From the records that follow, copy every line that contains the word "Section".

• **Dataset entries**
########################################

(* ===== verification/DataPlane.v ===== *)
(** * What agents store and vouch for

    The bytes a destination pulls are the bytes its source hosts; every digest a
    store holds was measured over the bytes next to it; and an agent vouches for a
    replica only after storing it. *)

From S2P Require Import Prelude Taxonomy Model Bytes Digest ModelOps FabricState Encoding.
From S2P Require Import RecordCodecs Frames Payloads Coordinator Coordination ClusterAgent.

Local Open Scope Z_scope.

(** ** Serving *)

Section serving.
Context (s : ReplicaStore.store) (request : DataRequestPayload) (entry : Entry).
Context (Hhosted : s !! dr_replica_id request = Some entry).
Let total := Z.of_nat (length (en_bytes entry)).

(** The bytes of one chunk. *)
Definition slice_at (offset : Z) : list Z :=
  take (Z.to_nat kDataChunkBytes) (drop (Z.to_nat offset) (en_bytes entry)).

Definition chunk_of (digest : Digest) (offset : Z) (slice : list Z) : DataChunkPayload :=
  mkDataChunkPayload (dr_state_id request) (dr_state_generation request) (dr_replica_id request)
    offset (if offset + Z.of_nat (length slice) >=? total then 1 else 0) digest slice.

Lemma read_hosted offset :
  0 ≤ offset ≤ total →
  ReplicaStore.read (dr_replica_id request) offset kDataChunkBytes s = Some (slice_at offset).
Proof.
  intros Ho. unfold ReplicaStore.read, slice_at. rewrite Hhosted. fold total.
  destruct (Z.gtb_spec offset total); [lia|].
  destruct (Z.eqb_spec kDataChunkBytes 0) as [E|_]; [discriminate E|].
  f_equal. destruct (decide (kDataChunkBytes ≤ total - offset)).
  - by rewrite Z.min_l.
  - rewrite Z.min_r by lia.
    rewrite !take_ge; [done|rewrite length_drop; unfold total in *; lia
      |rewrite length_drop; unfold total in *; lia].
Qed.

Lemma length_slice offset :
  0 ≤ offset < total →
  0 < Z.of_nat (length (slice_at offset)) ≤ total - offset ∧
  (en_bytes entry = take (Z.to_nat offset) (en_bytes entry) ++
     slice_at offset ++ drop (Z.to_nat (offset + Z.of_nat (length (slice_at offset)))) (en_bytes entry)).
Proof.
  intros Ho. assert (0 < kDataChunkBytes) as Hk by reflexivity. revert Hk. unfold slice_at.
  generalize kDataChunkBytes. intros k Hk. set (rest := drop (Z.to_nat offset) (en_bytes entry)).
  assert (length rest = Z.to_nat (total - offset)) as Hr.
  { unfold rest. rewrite length_drop. unfold total in *. lia. }
  split; [rewrite length_take; lia|].
  replace (drop (Z.to_nat (offset + Z.of_nat (length (take (Z.to_nat k) rest)))) (en_bytes entry))
    with (drop (length (take (Z.to_nat k) rest)) rest).
  - rewrite length_take. destruct (decide (Z.to_nat k ≤ length rest)%nat).
    + rewrite Nat.min_l by done. rewrite take_drop. unfold rest. by rewrite take_drop.
    + rewrite Nat.min_r, drop_all, app_nil_r, (take_ge rest) by lia. unfold rest. by rewrite take_drop.
  - generalize (length (take (Z.to_nat k) rest)). intros n. unfold rest. rewrite drop_drop. f_equal. lia.
Qed.

Lemma serve_chunks_step fuel digest offset :
  0 ≤ offset < total → total < 2 ^ 64 →
  serve_chunks (S fuel) s request digest total offset =
  chunk_frame (chunk_of digest offset (slice_at offset)) ::
  serve_chunks fuel s request digest total (offset + Z.of_nat (length (slice_at offset))).
Proof.
  intros Ho Ht. pose proof (length_slice offset Ho) as [Hl _].
  cbn [serve_chunks]. destruct (Z.ltb_spec offset total); [|lia]. cbn [negb].
  rewrite read_hosted by lia. revert Hl. generalize (slice_at offset). intros slice Hl.
  unfold u64. by rewrite (Z.mod_small (offset + _)) by lia.
Qed.
End serving.

(** ** Pulling *)

Section pulling.
Context {T : Type} `{Network T}.
Implicit Types ag : ClusterAgent T.

(** The network never refuses a frame on the control connection. *)
Definition sends_always : Prop := ∀ (n : T) frame, (net_send n kControl frame).1 = Ok tt.

(** What an agent never changes once it is registered. *)
Definition identity ag :=
  (ag_config ag, ag_incarnation ag, ag_worker_id ag, ag_worker_boot_id ag,
   ag_coordinator_epoch ag, ag_registered ag, ag_stopping ag).

Lemma identity_config ag ag' : identity ag = identity ag' → ag_config ag = ag_config ag'.
Proof. by intros [= ? _ _ _ _ _ _]. Qed.

Lemma identity_stopping ag ag' : identity ag = identity ag' → ag_stopping ag = ag_stopping ag'.
Proof. by intros [= _ _ _ _ _ _ ?]. Qed.

Lemma send_control_state frame ag :
  identity (send_control frame ag).2 = identity ag ∧ ag_store (send_control frame ag).2 = ag_store ag.
Proof. unfold send_control. by destruct (net_send (ag_network ag) kControl frame). Qed.

Lemma report_progress_state intent pull ag :
  identity (report_progress intent pull ag).2 = identity ag ∧
  ag_store (report_progress intent pull ag).2 = ag_store ag.
Proof. unfold report_progress. destruct (pu_reported pull); [done|apply send_control_state]. Qed.

Lemma report_progress_sent intent pull ag :
  sends_always → (report_progress intent pull ag).1 = Ok tt.
Proof.
  intros Hs. unfold report_progress. destruct (pu_reported pull); [done|].
  unfold send_control. set (frame := stamped_frame _ _ _). clearbody frame.
  specialize (Hs (ag_network ag) frame). by destruct (net_send (ag_network ag) kControl frame).
Qed.

(** Whatever the source sends, the pull keeps the configuration and the store, and the
    hasher has seen exactly the bytes. *)
Lemma pull_loop_sound intent peer pull ag :
  hashes (pu_hasher pull) (pu_bytes pull) →
  let '(result, ag') := pull_loop intent peer pull ag in
  identity ag' = identity ag ∧ ag_store ag' = ag_store ag ∧
  ∀ pull', result = Ok pull' → hashes (pu_hasher pull') (pu_bytes pull').
Proof.
  revert pull ag. induction peer as [|[frame|code] peer IH]; intros pull ag Hh; cbn [pull_loop]; [done| |done].
  destruct (take_chunk _ _ frame) as [chunk|code]; [|done].
  apply (hashes_update _ _ (dc_bytes chunk)) in Hh.
  set (grown := mkPull (pu_bytes pull ++ dc_bytes chunk) _ _).
  pose proof (report_progress_state intent grown ag) as [Hc Hs].
  destruct (report_progress intent grown ag) as [[u|code] ag1]; cbn [snd] in Hc, Hs; [|done].
  destruct (dc_last chunk =? 1).
  { split_and!; [done|done|]. by intros pull' [= <-]. }
  destruct (_ >? _); [done|].
  specialize (IH (mkPull (pu_bytes grown) (pu_hasher grown) true) ag1 Hh).
  destruct (pull_loop intent peer _ ag1) as [result ag2]. by rewrite Hc, Hs in IH.
Qed.

Lemma pull_from_peer_sound intent peer ag :
  let '(result, ag') := pull_from_peer intent peer ag in
  identity ag' = identity ag ∧ ag_store ag' = ag_store ag ∧
  ∀ bytes measured, result = Ok (bytes, measured) →
    measured = Reference.sha256 bytes ∧
    (ti_payload_bytes intent ≠ 0 → Z.of_nat (length bytes) = ti_payload_bytes intent).
Proof.
  unfold pull_from_peer. destruct peer as [chunks|code]; [|done].
  pose proof (pull_loop_sound intent chunks Pull_start ag hashes_reset) as Hp.
  destruct (pull_loop intent chunks Pull_start ag) as [[pull|code] ag']; destruct Hp as (Hc & Hs & Hh); [|done].
  destruct (Z.eqb_spec (ti_payload_bytes intent) 0); cbn [negb andb];
    [|destruct (Z.eqb_spec (Z.of_nat (length (pu_bytes pull))) (ti_payload_bytes intent)); cbn [negb]; [|done]];
    (split_and!; [done|done|]); intros bytes measured [= <- <-];
    (split; [by apply hashes_finalize, Hh|done]).
Qed.

(** *** A transfer between two agents *)

Section transfer.
Context (s : ReplicaStore.store) (intent : TransferIntentPayload) (entry : Entry).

########################################

• **ANSWER BELOW**
Section serving.
Section pulling.
Section transfer.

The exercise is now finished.